*Work instruction*
Lines that contain "forall" are to be copied from the material, every one of them.

*Material shown*
==*==

Lemma completed_in_bound (catalogue : list lessons.Row) (lang : jsstring) (u : uuid)
    (t : list user_progress.Row) :
  Scoring.unique_progress t ->
  Z.of_nat (List.length (completed_in catalogue lang u t))
  <= lessons_in lang catalogue.
Proof.
  intros Hu. unfold lessons_in.
  rewrite <- (length_map user_progress.lesson_id (completed_in catalogue lang u t)).
  rewrite <- (length_map lessons.id (filter _ catalogue)).
  apply inj_le. apply NoDup_incl_length.
  - unfold completed_in. apply distinct_lessons_kept. now apply user_rows_distinct.
  - intros i Hi. apply in_map_iff in Hi as [r [<- Hr]].
    unfold completed_in in Hr. apply filter_In in Hr as [_ Hr].
    unfold lang_of, Stats.join_lessons in Hr. simpl in Hr.
    destruct (find _ catalogue) as [l|] eqn:Ef; simpl in Hr; [|discriminate].
    apply find_some in Ef as [Hl Hid]. apply streq_eq in Hid.
    apply in_map_iff. exists l. split; [exact Hid|].
    apply filter_In. now split.
Qed.

Lemma totals_lookup (allLessons : list lessons.Row) (lang : jsstring) :
  lookup0 lang (languageTotals allLessons) = lessons_in lang allLessons.
Proof.
  unfold languageTotals. rewrite fold_bump_map.
  destruct (@bump_all (map lessons.language allLessons) []) as (_ & H & _);
    [constructor|].
  rewrite H. simpl. apply occurrences_languages.
Qed.

(** X23.  The progress per language has one entry for every language that
    has a lesson and for no other, in the order in which the languages
    first occur in the list of lessons; each entry carries the number of
    lessons of its language, which is at least 1; and the entries of
    [fetchLanguageProgress] are these in the same order, labelled with the
    capitalized languages. *)
Theorem language_progress_entries (toUpperCase : jsstring -> jsstring)
    (allLessons : list lessons.Row) (completedLessons : list Stats.Progress) :
  map language (progress_per_language allLessons completedLessons)
  = Stats.first_occurrences (map lessons.language allLessons)
  /\ NoDup (map language (progress_per_language allLessons completedLessons))
  /\ (forall lang,
        In lang (map language (progress_per_language allLessons completedLessons))
        <-> exists l, In l allLessons /\ lessons.language l = lang)
  /\ (forall e, In e (progress_per_language allLessons completedLessons) ->
                total e = lessons_in (language e) allLessons /\ 1 <= total e)
  /\ map language (fetchLanguageProgress toUpperCase allLessons completedLessons)
     = map (capitalize toUpperCase)
         (map language (progress_per_language allLessons completedLessons))
  /\ map total (fetchLanguageProgress toUpperCase allLessons completedLessons)
     = map total (progress_per_language allLessons completedLessons).
Proof.
  assert (Hkeys : map language (progress_per_language allLessons completedLessons)
                  = map fst (languageTotals allLessons)).
  { unfold progress_per_language. rewrite map_map. simpl. now rewrite map_id. }
  pose proof (tally_of_fold (map lessons.language allLessons)) as (Hn & Hc & Hk & _).
  rewrite <- fold_bump_map in Hn, Hc, Hk.
  fold (languageTotals allLessons) in Hn, Hc, Hk.
  split.
  { rewrite Hkeys. unfold languageTotals.
    rewrite fold_bump_map, bump_keys_in_order. simpl.
    apply filter_all_kept. }
  split; [now rewrite Hkeys|]. split; [|split; [|split]].
  - intros lang. rewrite Hkeys, Hk, in_map_iff.
    split; intros [l [H1 H2]]; exists l; now split.
  - intros e He. unfold progress_per_language in He.
    apply in_map_iff in He as [lang [<- Hl]]. simpl.
    rewrite totals_lookup. split; [reflexivity|].
    rewrite <- occurrences_languages. apply occurrences_pos. now apply Hk.
  - unfold fetchLanguageProgress. now rewrite !map_map.
  - unfold fetchLanguageProgress. now rewrite !map_map.
Qed.

(** X24.  For the rows of a user joined to the catalogue, the completed
    count of a language is the number of the user's rows whose lesson is
    of that language, and, with at most one row per user and lesson, it is
    never more than the number of lessons of the language. *)
Theorem completed_within_total (catalogue : list lessons.Row) (u : uuid)
    (t : list user_progress.Row) (e : LanguageProgress) :
  Scoring.unique_progress t ->
  In e (progress_per_language catalogue (completed_by catalogue u t)) ->
  completed e
  = match language e with
    | [] => 0
    | _ :: _ => Z.of_nat (List.length (completed_in catalogue (language e) u t))
    end
  /\ 0 <= completed e <= total e.
Proof.
  intros Hu He. unfold progress_per_language in He.
  apply in_map_iff in He as [lang [<- Hl]]. simpl.
  assert (Hc : lookup0 lang (languageCompleted (completed_by catalogue u t))
               = match lang with
                 | [] => 0
                 | _ :: _ => Z.of_nat (List.length (completed_in catalogue lang u t))
                 end).
  { unfold languageCompleted. rewrite languageCompleted_keys.
    destruct (@bump_all (completed_keys (completed_by catalogue u t)) [])
      as (_ & H & _); [constructor|].
    rewrite H. simpl. unfold completed_by. apply occurrences_completed. }
  split; [exact Hc|]. rewrite Hc, totals_lookup.
  pose proof (completed_in_bound catalogue lang u Hu) as Hb.
  destruct lang; [|lia].
  unfold lessons_in. lia.
Qed.

End LanguageProgress.

Lemma completed_within_total_witness :
  (0 <= ProfilePage.completed (ProfilePage.mkLanguageProgress (lit "python") 1 2)
   <= ProfilePage.total (ProfilePage.mkLanguageProgress (lit "python") 1 2))%Z.
Proof.
  apply (@completed_within_total Cases.catalogue Seed.alice
           (tbl_user_progress Seed.store_completed)
           (ProfilePage.mkLanguageProgress (lit "python") 1 2)).
  - intros u l. etransitivity; [apply filter_length_le|]. simpl. lia.
  - right. left. reflexivity.
Defined.

Section UserName.

Import ProfilePage Scoring.

Local Open Scope Z_scope.

Local Abbreviation named name :=
  (fun r : profiles.Row => match profiles.username r with
                           | Some n => streq n name
                           | None => false
                           end).

Local Abbreviation renamed d name u :=
  (fun r : profiles.Row =>
     if streq (profiles.user_id r) u
     then profiles.mkRow (profiles.avatar_url r) (profiles.best_streak r)
            (profiles.created_at r) (profiles.current_streak r)
            (profiles.id r) (profiles.total_lessons_completed r)
            (profiles.total_points r) (now d) (profiles.user_id r) (Some name)
     else r).

Lemma no_row_no_change (d : Defaults) (u : uuid) (name : jsstring)
    (t : list profiles.Row) :
  existsb (fun r => streq (profiles.user_id r) u) t = false ->
  map (renamed d name u) t = t.
Proof.
  induction t as [|r t IH]; simpl; [reflexivity|].
  destruct (streq (profiles.user_id r) u); simpl; [discriminate|].
  intros H. now rewrite IH.
Qed.

Lemma renamed_users (d : Defaults) (u : uuid) (name : jsstring)
    (t : list profiles.Row) :
  map profiles.user_id (map (renamed d name u) t) = map profiles.user_id t.
Proof.
  rewrite map_map. apply map_ext. intros r. destruct (streq _ _); reflexivity.
Qed.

==*==

*Response to this exercise*
  /\ (forall lang,
  /\ (forall e, In e (progress_per_language allLessons completedLessons) ->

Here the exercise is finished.